◆ Exercise: What is needed here is an exact repetition of the records below, beginning at the line that has "Definition get_mlx_vlm_port : Z" and stopping after the line that has "Definition get_batch_max_total_tokens : Z".

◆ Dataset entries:

(* ===== verification/PyRe.v ===== *)
(** * Regular expressions

    The fragment of Python's [re] the sources use, as a backtracking matcher:
    character sets, sequence, ordered alternative, greedy repetition, the word
    boundary [\b], [$] and the end of a leading group.  [rmatch] tries alternatives in
    Python's order and calls its continuation on every way to match, so that
    [search], [fullmatch] and [sub] find what [re] finds. *)

From S2P Require Import Prelude PyStr.
From Stdlib Require Import Ascii.

Inductive re : Type :=
| REps
| RSet (p : ascii -> bool)
| RSeq (a b : re)
| RAlt (a b : re)
| RStar (a : re)
| RBound
| REnd
| RMark.

Definition RPlus (a : re) : re := RSeq a (RStar a).
Definition ROpt (a : re) : re := RAlt a REps.

Fixpoint RRepeat (n : nat) (a : re) : re :=
  match n with O => REps | S n' => RSeq a (RRepeat n' a) end.

(** [a{0,n}], greedy. *)
Fixpoint RUpTo (n : nat) (a : re) : re :=
  match n with O => REps | S n' => ROpt (RSeq a (RUpTo n' a)) end.

Fixpoint RAlts (l : list re) : re :=
  match l with [] => RSet (fun _ => false) | [r] => r | r :: l' => RAlt r (RAlts l') end.

(** A literal, and one under [re.IGNORECASE]. *)
Fixpoint RLit (s : string) : re :=
  match s with EmptyString => REps | String c s' => RSeq (RSet (Ascii.eqb c)) (RLit s') end.

Definition same_letter (c d : ascii) : bool := Ascii.eqb (ascii_lower c) (ascii_lower d).

Fixpoint RLitI (s : string) : re :=
  match s with EmptyString => REps | String c s' => RSeq (RSet (same_letter c)) (RLitI s') end.

(** [\w] *)
Definition word_char (c : ascii) : bool :=
  in_range "A" "Z" c || in_range "a" "z" c || in_range "0" "9" c || Ascii.eqb c "_".

Definition is_word (o : option ascii) : bool := match o with Some c => word_char c | None => false end.
Definition head_char (s : string) : option ascii :=
  match s with EmptyString => None | String c _ => Some c end.

Definition newline : string := String (ascii_of_N 10) "".

(** What a successful match leaves: the rest of the string, and the rest at the
    mark. *)
Definition rresult : Type := (string * option string)%type.

Fixpoint rmatch (r : re) (prev : option ascii) (s : string) (mark : option string)
    (k : option ascii -> string -> option string -> option rresult) : option rresult :=
  match r with
  | REps => k prev s mark
  | RSet p =>
      match s with
      | String c s' => if p c then k (Some c) s' mark else None
      | EmptyString => None
      end
  | RSeq a b => rmatch a prev s mark (fun prev' s' mark' => rmatch b prev' s' mark' k)
  | RAlt a b =>
      match rmatch a prev s mark k with Some x => Some x | None => rmatch b prev s mark k end
  | RStar a =>
      (fix star (fuel : nat) prev s mark {struct fuel} :=
         match fuel with
         | O => k prev s mark
         | S fuel' =>
             match rmatch a prev s mark
                     (fun prev' s' mark' =>
                        if String.length s' <? String.length s then star fuel' prev' s' mark'
                        else None) with
             | Some x => Some x
             | None => k prev s mark
             end
         end) (String.length s) prev s mark
  | RBound => if Bool.eqb (is_word prev) (is_word (head_char s)) then None else k prev s mark
  | REnd => if String.eqb s "" || String.eqb s newline then k prev s mark else None
  | RMark => k prev s (Some s)
  end.

Definition stop : option ascii -> string -> option string -> option rresult :=
  fun _ s mark => Some (s, mark).

(** [re.match] at a position whose preceding character is [prev]. *)
Definition match_here (r : re) (prev : option ascii) (s : string) : option rresult :=
  rmatch r prev s None stop.

(** [re.fullmatch(r, s) is not None] *)
Definition fullmatch (r : re) (s : string) : bool :=
  match rmatch r None s None (fun _ s' m => if String.eqb s' "" then Some (s', m) else None) with
  | Some _ => true
  | None => false
  end.

(** The first [n] characters. *)
Definition str_take (n : nat) (s : string) : string := String.substring 0 n s.

(** The part of [s] before its suffix [rest]. *)
Definition before (s rest : string) : string := str_take (String.length s - String.length rest) s.

(** [re.search]: the text before the match, the match, and the rest. *)
Fixpoint rsearch (r : re) (prev : option ascii) (s : string) : option (string * string * string) :=
  match match_here r prev s with
  | Some (rest, _) => Some (EmptyString, before s rest, rest)
  | None =>
      match s with
      | EmptyString => None
      | String c s' =>
          match rsearch r (Some c) s' with
          | Some (pre, m, rest) => Some (String c pre, m, rest)
          | None => None
          end
      end
  end.

Definition search (r : re) (s : string) : bool :=
  match rsearch r None s with Some _ => true | None => false end.

(** [finditer]: for every match, the text since the previous one and the match; and the
    text after the last match.  The patterns never match the empty string. *)
Fixpoint rfind_go (fuel : nat) (r : re) (prev : option ascii) (s : string)
    : list (string * string) * string :=
  match fuel with
  | O => ([], s)
  | S fuel' =>
      match rsearch r prev s with
      | None => ([], s)
      | Some (pre, m, rest) =>
          let (l, tail) := rfind_go fuel' r (String.get (String.length m - 1) m) rest in
          ((pre, m) :: l, tail)
      end
  end.

Definition rfinditer (r : re) (s : string) : list (string * string) * string :=
  rfind_go (String.length s) r None s.

(** The leading group of the first match. *)
Fixpoint rsearch_group (r : re) (prev : option ascii) (s : string) : option string :=
  match match_here r prev s with
  | Some (rest, mark) => Some (before s (default rest mark))
  | None => match s with EmptyString => None | String c s' => rsearch_group r (Some c) s' end
  end.

(** [r.sub(repl, s)], where the replacement sees the text of the leading group (up to
    the mark); the patterns never match the empty string. *)
Fixpoint rsub_go (fuel : nat) (r : re) (repl : string -> string) (prev : option ascii) (s : string)
    : string :=
  match fuel, s with
  | O, _ | _, EmptyString => s
  | S fuel', String c s' =>
      match match_here r prev s with
      | Some (rest, mark) =>
          let group := before s (default rest mark) in
          if String.length rest <? String.length s then
            let matched := before s rest in
            let last := String.get (String.length matched - 1) matched in
            repl group +:+ rsub_go fuel' r repl last rest
          else String c (rsub_go fuel' r repl (Some c) s')
      | None => String c (rsub_go fuel' r repl (Some c) s')
      end
  end.

Definition rsub (r : re) (repl : string -> string) (s : string) : string :=
  rsub_go (S (String.length s)) r repl None s.

(** ** Soundness of a match *)

(** Every set of [r] only accepts characters of [p]. *)
Fixpoint only_chars (p : ascii -> Prop) (r : re) : Prop :=
  match r with
  | REps | RBound | REnd | RMark => True
  | RSet q => forall c, q c = true -> p c
  | RSeq a b | RAlt a b => only_chars p a /\ only_chars p b
  | RStar a => only_chars p a
  end.

Fixpoint string_all (p : ascii -> Prop) (s : string) : Prop :=
  match s with EmptyString => True | String c s' => p c /\ string_all p s' end.

Lemma string_all_app p s1 s2 : string_all p (s1 +:+ s2) <-> string_all p s1 /\ string_all p s2.
Proof.
  induction s1 as [|c s1 IH]; simpl; [tauto|].
  change (String c s1 +:+ s2)%string with (String c (s1 +:+ s2))%string. simpl. tauto.
Qed.

Lemma string_app_assoc (a b c : string) : ((a +:+ b) +:+ c = a +:+ (b +:+ c))%string.
Proof.
  induction a as [|x a IH]; [done|].
  change (String x ((a +:+ b) +:+ c) = String x (a +:+ (b +:+ c)))%string. by f_equal.
Qed.

Lemma rmatch_sound p r :
  only_chars p r ->
  forall prev s mark k x, rmatch r prev s mark k = Some x ->
    exists u prev' s' mark', s = (u +:+ s')%string /\ string_all p u /\ k prev' s' mark' = Some x.
Proof.
  induction r as [|q|a IHa b IHb|a IHa b IHb|a IHa| | |]; simpl; intros Hr prev s mark k x H.
  - by exists "", prev, s, mark.
  - destruct s as [|c s]; [done|]. destruct (q c) eqn:Hq; [|done].
    exists (String c ""), (Some c), s, mark. simpl. auto.
  - destruct Hr as [Ha Hb].
    apply (IHa Ha) in H as (u & prev1 & s1 & mark1 & -> & Hu & H).
    apply (IHb Hb) in H as (v & prev2 & s2 & mark2 & -> & Hv & H).
    exists (u +:+ v)%string, prev2, s2, mark2. rewrite string_all_app, string_app_assoc. auto.
  - destruct Hr as [Ha Hb]. destruct (rmatch a prev s mark k) eqn:E; simplify_eq; eauto.
  - revert H. generalize (String.length s). intros n. revert prev s mark.
    induction n as [|n star]; intros prev s mark H.
    + by exists "", prev, s, mark.
    + destruct (rmatch a prev s mark _) eqn:E; simplify_eq.
      * apply (IHa Hr) in E as (u & prev1 & s1 & mark1 & -> & Hu & E).
        destruct (String.length s1 <? _); [|done].
        apply star in E as (v & prev2 & s2 & mark2 & -> & Hv & E).
        exists (u +:+ v)%string, prev2, s2, mark2. rewrite string_all_app, string_app_assoc. auto.
      * by exists "", prev, s, mark.
  - destruct (Bool.eqb _ _); [done|]. by exists "", prev, s, mark.
  - destruct (_ || _); [|done]. by exists "", prev, s, mark.
  - by exists "", prev, s, (Some s).
Qed.

Lemma fullmatch_sound p r s : only_chars p r -> fullmatch r s = true -> string_all p s.
Proof.
  intros Hr. unfold fullmatch. destruct (rmatch _ _ _ _ _) as [x|] eqn:E; [|done]. intros _.
  apply (rmatch_sound p) in E as (u & prev & s' & mark & -> & Hu & E); [|done].
  destruct (String.eqb s' "") eqn:Es; [|done]. apply String.eqb_eq in Es as ->.
  apply string_all_app. by split.
Qed.
(* ===== verification/Config.v ===== *)
(** * Configuration ([config.py])

    Every setting is read from the environment at each call, with a default for
    an unset or malformed value.  [environ] is [os.environ]; a getter keeps its
    Python name.  [int] and [float] literals are parsed as Python does
    ([PyStr.v]); a [float] setting may be infinite or a NaN, so its getter
    returns a [pyfloat]. *)

From S2P Require Import Prelude PyDict PyStr.

Definition environ : Type := list (string * string).

(** [_env] *)
Definition env_str (key dflt : string) (env : environ) : string := dget_or key dflt env.

(** [_env_bool] *)
Definition env_bool (key : string) (dflt : bool) (env : environ) : bool :=
  let v := lower (dget_or key (if dflt then "true" else "false")%string env) in
  String.eqb v "1" || String.eqb v "true" || String.eqb v "yes".

(** [_env_int] *)
Definition env_int (key : string) (dflt : Z) (env : environ) : Z :=
  match py_int (dget_or key (pretty dflt) env) with
  | Some v => v
  | None => dflt
  end.

(** [try: return float(_env(key, text)) except ValueError: return fallback] *)
Definition env_float (key text : string) (fallback : Q) (env : environ) : pyfloat :=
  match py_float (env_str key text env) with
  | Some f => f
  | None => Fin fallback
  end.

(** [val if val else None] *)
Definition or_none (val : string) : option string := if String.eqb val "" then None else Some val.

Section getters.
Variable env : environ.

Definition get_adapter_backend : string := env_str "WHOOSHD_ADAPTER" "stub" env.

Definition get_mlx_model_path : string :=
  env_str "WHOOSHD_MLX_MODEL" "mlx-community/Llama-3.2-3B-Instruct-4bit" env.

Definition get_mlx_max_tokens_default : Z := env_int "WHOOSHD_MLX_MAX_TOKENS_DEFAULT" 256 env.

Definition get_mlx_trust_remote_code : bool := env_bool "WHOOSHD_MLX_TRUST_REMOTE_CODE" false env.

Definition get_mlx_context_window : Z := env_int "WHOOSHD_MLX_CONTEXT_WINDOW" 0 env.

Definition get_mlx_quantization : option string :=
  or_none (env_str "WHOOSHD_MLX_QUANTIZATION" "" env).

Definition get_enable_queue : bool := env_bool "WHOOSHD_ENABLE_QUEUE" false env.

Definition get_max_queue_depth : Z := env_int "WHOOSHD_MAX_QUEUE_DEPTH" 8 env.

Definition get_queue_timeout_seconds : pyfloat :=
  env_float "WHOOSHD_QUEUE_TIMEOUT_SECONDS" "120" 120 env.

Definition get_queue_poll_interval_ms : Z := env_int "WHOOSHD_QUEUE_POLL_INTERVAL_MS" 25 env.

Definition get_max_active_requests : Z := env_int "WHOOSHD_MAX_ACTIVE_REQUESTS" 2 env.

Definition get_max_prompt_chars : Z := env_int "WHOOSHD_MAX_PROMPT_CHARS" 262144 env.

Definition get_max_messages : Z := env_int "WHOOSHD_MAX_MESSAGES" 128 env.

Definition get_max_request_max_tokens : Z := env_int "WHOOSHD_MAX_REQUEST_MAX_TOKENS" 32768 env.

Definition get_default_max_tokens : Z := env_int "WHOOSHD_DEFAULT_MAX_TOKENS" 256 env.

Definition get_llama_cpp_server_url : option string :=
  or_none (env_str "WHOOSHD_LLAMA_CPP_SERVER_URL" "" env).

Definition get_llama_cpp_binary_path : option string :=
  or_none (env_str "WHOOSHD_LLAMA_CPP_BINARY_PATH" "" env).

Definition get_llama_cpp_host : string := env_str "WHOOSHD_LLAMA_CPP_HOST" "127.0.0.1" env.

Definition get_llama_cpp_port : Z := env_int "WHOOSHD_LLAMA_CPP_PORT" 8080 env.

Definition get_llama_cpp_auto_start : bool := env_bool "WHOOSHD_LLAMA_CPP_AUTO_START" false env.

Definition get_llama_cpp_startup_timeout_seconds : pyfloat :=
  env_float "WHOOSHD_LLAMA_CPP_STARTUP_TIMEOUT_SECONDS" "30.0" 30 env.

Definition get_llama_cpp_health_timeout_seconds : pyfloat :=
  env_float "WHOOSHD_LLAMA_CPP_HEALTH_TIMEOUT_SECONDS" "2.0" 2 env.

Definition get_llama_cpp_model_path : option string :=
  or_none (env_str "WHOOSHD_LLAMA_CPP_MODEL_PATH" "" env).

Definition get_mlx_lm_server_enabled : bool := env_bool "WHOOSHD_MLX_ENABLED" false env.

Definition get_mlx_lm_server_host : string := env_str "WHOOSHD_MLX_HOST" "127.0.0.1" env.

Definition get_mlx_lm_server_port : Z := env_int "WHOOSHD_MLX_PORT" 8081 env.

Definition get_mlx_lm_server_model : option string :=
  or_none (env_str "WHOOSHD_MLX_MODEL" "" env).

Definition get_mlx_lm_server_extra_args : list string :=
  let val := env_str "WHOOSHD_MLX_EXTRA_ARGS" "" env in
  if String.eqb val "" then [] else split_words val.

Definition get_capacity_profile_path : option string :=
  or_none (env_str "WHOOSHD_CAPACITY_PROFILE_PATH" "" env).

Definition get_capacity_model_id : option string :=
  or_none (env_str "WHOOSHD_CAPACITY_MODEL_ID" "" env).

Definition get_capacity_runtime : option string :=
  or_none (env_str "WHOOSHD_CAPACITY_RUNTIME" "" env).

Definition get_capacity_machine_class : option string :=
  or_none (env_str "WHOOSHD_CAPACITY_MACHINE_CLASS" "" env).

Definition get_capacity_memory_pressure_deny : bool :=
  env_bool "WHOOSHD_CAPACITY_MEMORY_PRESSURE_DENY" true env.

Definition get_mlx_lm_server_startup_timeout_seconds : pyfloat :=
  env_float "WHOOSHD_MLX_STARTUP_TIMEOUT_SECONDS" "30.0" 30 env.

Definition get_mlx_lm_server_health_timeout_seconds : pyfloat :=
  env_float "WHOOSHD_MLX_HEALTH_TIMEOUT_SECONDS" "2.0" 2 env.

Definition get_model_registry_path : option string :=
  or_none (env_str "WHOOSHD_MODEL_REGISTRY_PATH" "" env).

Definition get_mlx_max_concurrent_requests : Z :=
  env_int "WHOOSHD_MLX_MAX_CONCURRENT_REQUESTS" 2 env.

Definition get_mlx_vlm_max_concurrent_requests : Z :=
  env_int "WHOOSHD_MLX_VLM_MAX_CONCURRENT_REQUESTS" 1 env.

Definition get_llama_cpp_max_concurrent_requests : Z :=
  env_int "WHOOSHD_LLAMA_CPP_MAX_CONCURRENT_REQUESTS" 2 env.

Definition get_runtime_acquire_timeout_seconds : pyfloat :=
  env_float "WHOOSHD_RUNTIME_ACQUIRE_TIMEOUT_SECONDS" "5.0" 5 env.

Definition get_threadwake_enabled : bool := env_bool "WHOOSHD_THREADWAKE_ENABLED" false env.

Definition get_threadwake_mode : string := env_str "WHOOSHD_THREADWAKE_MODE" "off" env.

Definition get_threadwake_min_prefix_tokens : Z :=
  env_int "WHOOSHD_THREADWAKE_MIN_PREFIX_TOKENS" 1024 env.

Definition get_threadwake_max_entries : Z := env_int "WHOOSHD_THREADWAKE_MAX_ENTRIES" 16 env.

Definition get_threadwake_max_memory_mb : Z :=
  env_int "WHOOSHD_THREADWAKE_MAX_MEMORY_MB" 1024 env.

Definition get_threadwake_bytes_per_token : Z :=
  env_int "WHOOSHD_THREADWAKE_BYTES_PER_TOKEN" 0 env.

Definition get_threadwake_allow_global : bool :=
  env_bool "WHOOSHD_THREADWAKE_ALLOW_GLOBAL" false env.

Definition get_threadwake_mlx_tokenizer_enabled : bool :=
  env_bool "WHOOSHD_THREADWAKE_MLX_TOKENIZER_ENABLED" false env.

Definition get_threadwake_sqlite_enabled : bool :=
  env_bool "WHOOSHD_THREADWAKE_SQLITE_ENABLED" false env.

Definition get_threadwake_sqlite_path : string :=
  env_str "WHOOSHD_THREADWAKE_SQLITE_PATH" ".whooshd/threadwake.sqlite3" env.

Definition get_threadwake_experimental_snapshots_enabled : bool :=
  env_bool "WHOOSHD_THREADWAKE_EXPERIMENTAL_SNAPSHOTS_ENABLED" false env.

Definition get_mlx_vlm_enabled : bool := env_bool "WHOOSHD_MLX_VLM_ENABLED" false env.

Definition get_mlx_vlm_model : option string :=
  or_none (env_str "WHOOSHD_MLX_VLM_MODEL" "" env).

Definition get_mlx_vlm_host : string := env_str "WHOOSHD_MLX_VLM_HOST" "127.0.0.1" env.

Definition get_mlx_vlm_port : Z := env_int "WHOOSHD_MLX_VLM_PORT" 8082 env.

Definition get_mlx_vlm_extra_args : list string :=
  let val := env_str "WHOOSHD_MLX_VLM_EXTRA_ARGS" "" env in
  if String.eqb val "" then [] else split_words val.

Definition get_mlx_vlm_startup_timeout_seconds : pyfloat :=
  env_float "WHOOSHD_MLX_VLM_STARTUP_TIMEOUT_SECONDS" "60.0" 60 env.

Definition get_mlx_vlm_health_timeout_seconds : pyfloat :=
  env_float "WHOOSHD_MLX_VLM_HEALTH_TIMEOUT_SECONDS" "2.0" 2 env.

Definition get_stub_response_delay_seconds : pyfloat :=
  env_float "WHOOSHD_STUB_RESPONSE_DELAY_SECONDS" "0" 0 env.

Definition get_model_store_root : option string :=
  or_none (env_str "WHOOSHD_MODEL_STORE_ROOT" "" env).

Definition get_batch_analysis_enabled : bool :=
  env_bool "WHOOSHD_BATCH_ANALYSIS_ENABLED" false env.

Definition get_batch_max_group_size : Z := env_int "WHOOSHD_BATCH_MAX_GROUP_SIZE" 4 env.

Definition get_batch_max_total_tokens : Z := env_int "WHOOSHD_BATCH_MAX_TOTAL_TOKENS" 8192 env.

Definition get_batch_execution_enabled : bool :=
  env_bool "WHOOSHD_BATCH_EXECUTION_ENABLED" false env.

Definition get_batch_execution_min_size : Z :=
  Z.max (env_int "WHOOSHD_BATCH_EXECUTION_MIN_SIZE" 2 env) 2.

Definition get_batch_execution_max_size : Z :=
  Z.max (env_int "WHOOSHD_BATCH_EXECUTION_MAX_SIZE" 4 env) 2.

Definition get_mlx_batch_execution_enabled : bool :=
  env_bool "WHOOSHD_MLX_BATCH_EXECUTION_ENABLED" false env.

Definition get_continuous_batching_prototype_enabled : bool :=
  env_bool "WHOOSHD_CONTINUOUS_BATCHING_PROTOTYPE_ENABLED" false env.

Definition get_mlx_continuous_batching_prototype_enabled : bool :=
  env_bool "WHOOSHD_MLX_CONTINUOUS_BATCHING_PROTOTYPE_ENABLED" false env.

Definition get_continuous_batching_prototype_min_group_size : Z :=
  Z.max (env_int "WHOOSHD_CONTINUOUS_BATCHING_PROTOTYPE_MIN_GROUP_SIZE" 2 env) 2.

Definition get_continuous_batching_prototype_max_group_size : Z :=
  Z.max (env_int "WHOOSHD_CONTINUOUS_BATCHING_PROTOTYPE_MAX_GROUP_SIZE" 2 env) 2.

Definition get_continuous_batching_prototype_max_tokens : Z :=
  env_int "WHOOSHD_CONTINUOUS_BATCHING_PROTOTYPE_MAX_TOKENS" 128 env.

Definition get_continuous_batching_prototype_timeout_seconds : pyfloat :=
  env_float "WHOOSHD_CONTINUOUS_BATCHING_PROTOTYPE_TIMEOUT_SECONDS" "30" 30 env.

Definition get_advertised_model_id : string :=
  if String.eqb (lower (strip get_adapter_backend)) "mlx" then
    let configured := strip get_mlx_model_path in
    if negb (String.eqb configured "") then configured else "stub-model"%string
  else "stub-model"%string.

Definition get_capacity_mode : string :=
  let val := lower (strip (env_str "WHOOSHD_CAPACITY_MODE" "fixed" env)) in
  if String.eqb val "fixed" || String.eqb val "adaptive" then val else "fixed"%string.

Definition get_threadwake_default_scope : string :=
  let val := env_str "WHOOSHD_THREADWAKE_DEFAULT_SCOPE" "thread" env in
  if bool_decide (val ∈ ["request"; "thread"; "project"; "user"; "global"]%string)
  then val else "thread"%string.

Definition get_threadwake_mlx_kv_reuse_enabled : bool := false.

Definition get_scheduler_policy : string :=
  let val := lower (strip (env_str "WHOOSHD_SCHEDULER_POLICY" "fifo" env)) in
  if String.eqb val "fifo" || String.eqb val "cache_aware_fifo" then val else "fifo"%string.

Definition get_scheduler_max_bypass : Z :=
  let val := env_int "WHOOSHD_SCHEDULER_MAX_BYPASS" 1 env in Z.max val 0.
End getters.

(** ** Lemmas *)

Lemma env_int_unset key d env : dget key env = None -> env_int key d env = d.
Proof. intros H. unfold env_int, dget_or. rewrite H. simpl. by rewrite py_int_pretty. Qed.

Lemma env_int_set key d env t :
  dget key env = Some t -> env_int key d env = default d (py_int t).
Proof. intros H. unfold env_int, dget_or. rewrite H. simpl. by destruct (py_int t). Qed.

(** ** Properties *)

(** An integer setting written in decimal is read back exactly, an unset one
    gives the default and a malformed one gives the default: [_env_int] is total
    and inverse to printing. *)
Theorem env_int_roundtrip key d env z :
  env_int key d (dset key (pretty z) env) = z
  /\ (dget key env = None -> env_int key d env = d)
  /\ (forall t, py_int t = None -> env_int key d (dset key t env) = d).
Proof.
  split; [|split].
  - rewrite (env_int_set key d _ (pretty z)) by apply dget_dset_eq. by rewrite py_int_pretty.
  - apply env_int_unset.
  - intros t Ht. rewrite (env_int_set key d _ t) by apply dget_dset_eq. by rewrite Ht.
Qed.

(** Whatever the environment holds, the clamped settings stay in their
    documented range and the enumerated ones fall back to a valid value:
    fairness bypass is never negative, batch and prototype group sizes are at
    least two, the scheduler policy and the capacity mode are one of the two
    documented names, and KV reuse stays off. *)
Theorem settings_in_range env :
  (0 <= get_scheduler_max_bypass env)%Z
  /\ (2 <= get_batch_execution_min_size env)%Z
  /\ (2 <= get_batch_execution_max_size env)%Z
  /\ (2 <= get_continuous_batching_prototype_min_group_size env)%Z
  /\ (2 <= get_continuous_batching_prototype_max_group_size env)%Z
  /\ get_scheduler_policy env ∈ ["fifo"; "cache_aware_fifo"]%string
  /\ get_capacity_mode env ∈ ["fixed"; "adaptive"]%string
  /\ get_threadwake_default_scope env ∈ ["request"; "thread"; "project"; "user"; "global"]%string
  /\ get_threadwake_mlx_kv_reuse_enabled = false.
Proof.
  unfold get_scheduler_max_bypass, get_batch_execution_min_size, get_batch_execution_max_size,
    get_continuous_batching_prototype_min_group_size,
    get_continuous_batching_prototype_max_group_size.
  split_and!; try lia; try done.
  - unfold get_scheduler_policy.
    case_match eqn:E; [|set_solver]. apply orb_prop in E.
    rewrite !String.eqb_eq in E. set_solver.
  - unfold get_capacity_mode. case_match eqn:E; [|set_solver]. apply orb_prop in E.
    rewrite !String.eqb_eq in E. set_solver.
  - unfold get_threadwake_default_scope. case_bool_decide; [done | set_solver].
Qed.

◆ Task response:
Definition get_mlx_vlm_port : Z := env_int "WHOOSHD_MLX_VLM_PORT" 8082 env.

Definition get_mlx_vlm_extra_args : list string :=
  let val := env_str "WHOOSHD_MLX_VLM_EXTRA_ARGS" "" env in
  if String.eqb val "" then [] else split_words val.

Definition get_mlx_vlm_startup_timeout_seconds : pyfloat :=
  env_float "WHOOSHD_MLX_VLM_STARTUP_TIMEOUT_SECONDS" "60.0" 60 env.

Definition get_mlx_vlm_health_timeout_seconds : pyfloat :=
  env_float "WHOOSHD_MLX_VLM_HEALTH_TIMEOUT_SECONDS" "2.0" 2 env.

Definition get_stub_response_delay_seconds : pyfloat :=
  env_float "WHOOSHD_STUB_RESPONSE_DELAY_SECONDS" "0" 0 env.

Definition get_model_store_root : option string :=
  or_none (env_str "WHOOSHD_MODEL_STORE_ROOT" "" env).

Definition get_batch_analysis_enabled : bool :=
  env_bool "WHOOSHD_BATCH_ANALYSIS_ENABLED" false env.

Definition get_batch_max_group_size : Z := env_int "WHOOSHD_BATCH_MAX_GROUP_SIZE" 4 env.

Definition get_batch_max_total_tokens : Z := env_int "WHOOSHD_BATCH_MAX_TOTAL_TOKENS" 8192 env.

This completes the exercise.